Lundgren stared at the little chinese girl, eyes forlorn as she wolfed down the meal set before her. It wouldn’t have been so bad if she hadn’t been glaring at him as she did so, almost taunting him as the source of that wonderful, beautiful smell disappeared before his eyes.
It was honestly starting to feel like Soulflame was some kind of sick, unusual punishment for his past. Slick Rick in the corner over there really pulled the “food for the mind card,” and continued reading to himself. Like an asshole. Meanwhile, the Incredible Irish Preschooler was harassing him about not using her proper name, One Sale Dale was still trying not to wet himself, Lynch had shown up, the place was getting too crowded and then... Fan was talking about a raid.

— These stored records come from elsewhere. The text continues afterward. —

(** X18: of the routes that [SetupRoutes] registers, every one whose path is
    not [/login], [/register], [/routes], [/health] or [/worker-data/:path]
    is behind the gateway: each request to it ends without a panic, with
    [Unauthorized] exactly when no identity passes the gateway's checks, and
    then nothing but the response and the log has changed, the client
    service has not been called and no identity has been bound; [/video],
    [/history] and the three paths under [/data/scene/] are among the
    routes registered. *)
Theorem routes_behind_the_gateway (s : WebServer) :
  Forall (fun path => exists r, In r (SetupRoutes s []) /\ Path r = path)
    ["/video"; "/history"; "/data/scene/metadata/:scene_id";
     "/data/scene/thumbnail/:scene_id"; "/data/scene/name/:scene_id"] /\
  Forall (fun r =>
            ~ In (Path r) open_paths ->
            forall st, exists st',
              Handlers r st = Returned None st' /\
              (status (ctx st') = StatusUnauthorized <->
               forall userID, ~ checks_pass s st userID) /\
              ((forall userID, ~ checks_pass s st userID) ->
               backend st' = backend st /\
               locals (ctx st') = locals (ctx st)))
    (SetupRoutes s []).
Proof.
  split.
  { repeat apply Forall_cons_2; [..| apply Forall_nil_2];
      match goal with
      | |- exists r, _ /\ Path r = ?path => eexists (mkRoute _ path _)
      end;
      (split; [| reflexivity]);
      unfold SetupRoutes, app_Post, app_Get; cbn [app In];
      repeat (first [ left; reflexivity | right ]). }
  unfold SetupRoutes, app_Post, app_Get. cbn [app].
  repeat apply Forall_cons_2; [..| apply Forall_nil_2]; cbn [Path Handlers];
    intros Hopen;
    try (exfalso; apply Hopen; unfold open_paths; cbn [In]; tauto);
    intros st;
    match goal with
    | |- context [ tokenRequired s ?h st ] =>
        destruct (behind_gateway s h st) as (st' & Hrun & H401 & Hrej);
        [ unfold protected_handlers; cbn [In]; tauto |]
    end;
    exists st'; (split; [exact Hrun |]); (split; [exact H401 |]);
    intros Hnone; destruct (Hrej Hnone) as [msg ->]; done.
Qed.

(** X19: [registerUser] always returns, with [Created] or [BadRequest]: with
    [Created] exactly when the request passes validation and the client
    service registers the user; a request that fails validation is answered
    without a call of the service, and a refusal of the service is answered
    with the message of its error. *)
Theorem register_creates_or_refuses (s : WebServer) (st : State) :
  exists st',
    registerUser s st = Returned None st' /\
    In (status (ctx st')) [StatusCreated; StatusBadRequest] /\
    (status (ctx st') = StatusCreated <->
     exists req, ValidateRegister (ctx st) = inl req /\
       (RegisterUser (Username req) (Password req) (backend st)).1 = None) /\
    (forall err, ValidateRegister (ctx st) = inr err ->
       backend st' = backend st /\
       body (ctx st') = JSONBody (Map [("error", Str err)])) /\
    (forall req err, ValidateRegister (ctx st) = inl req ->
       (RegisterUser (Username req) (Password req) (backend st)).1 = Some err ->
       body (ctx st') = JSONBody (Map [("error", Str err)])).
Proof.
  unfold registerUser. run_M.
  destruct (ValidateRegister (ctx st)) as [req|err] eqn:Hreq; run_M.
  - destruct (RegisterUser (Username req) (Password req) (backend st))
      as [[err|] b] eqn:Hreg; run_M;
      eexists; (split; [reflexivity |]);
      cbn [ctx status body SetBody Status backend];
      (split; [cbn; tauto |]).
    + split; [split; [done |] |].
      * intros (req' & [= <-] & Hnil). by rewrite Hreg in Hnil.
      * split; [done |]. intros req' err' [= <-]. rewrite Hreg.
        by intros [= <-].
    + split; [split; [| done] |].
      * intros _. exists req. by rewrite Hreg.
      * split; [done |]. intros req' err' [= <-]. by rewrite Hreg.
  - eexists. split; [reflexivity |].
    cbn [ctx status body SetBody Status backend].
    split; [cbn; tauto |]. split; [split; [done |] |].
    + by intros (req' & [=] & _).
    + split; [by intros err' [= <-] | done].
Qed.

His teeth throbbed. There was a fight in his immediate future, with heavily armed strangers that he was allowed to break in half. Slowly, the hackles settled back, his lips closed. Fremont relaxed, ever so slightly, then turned to address his new, assorted coworkers. No more bullshit, no more fake manners. Time to be frank, starting with the beanpole leaning against the corner.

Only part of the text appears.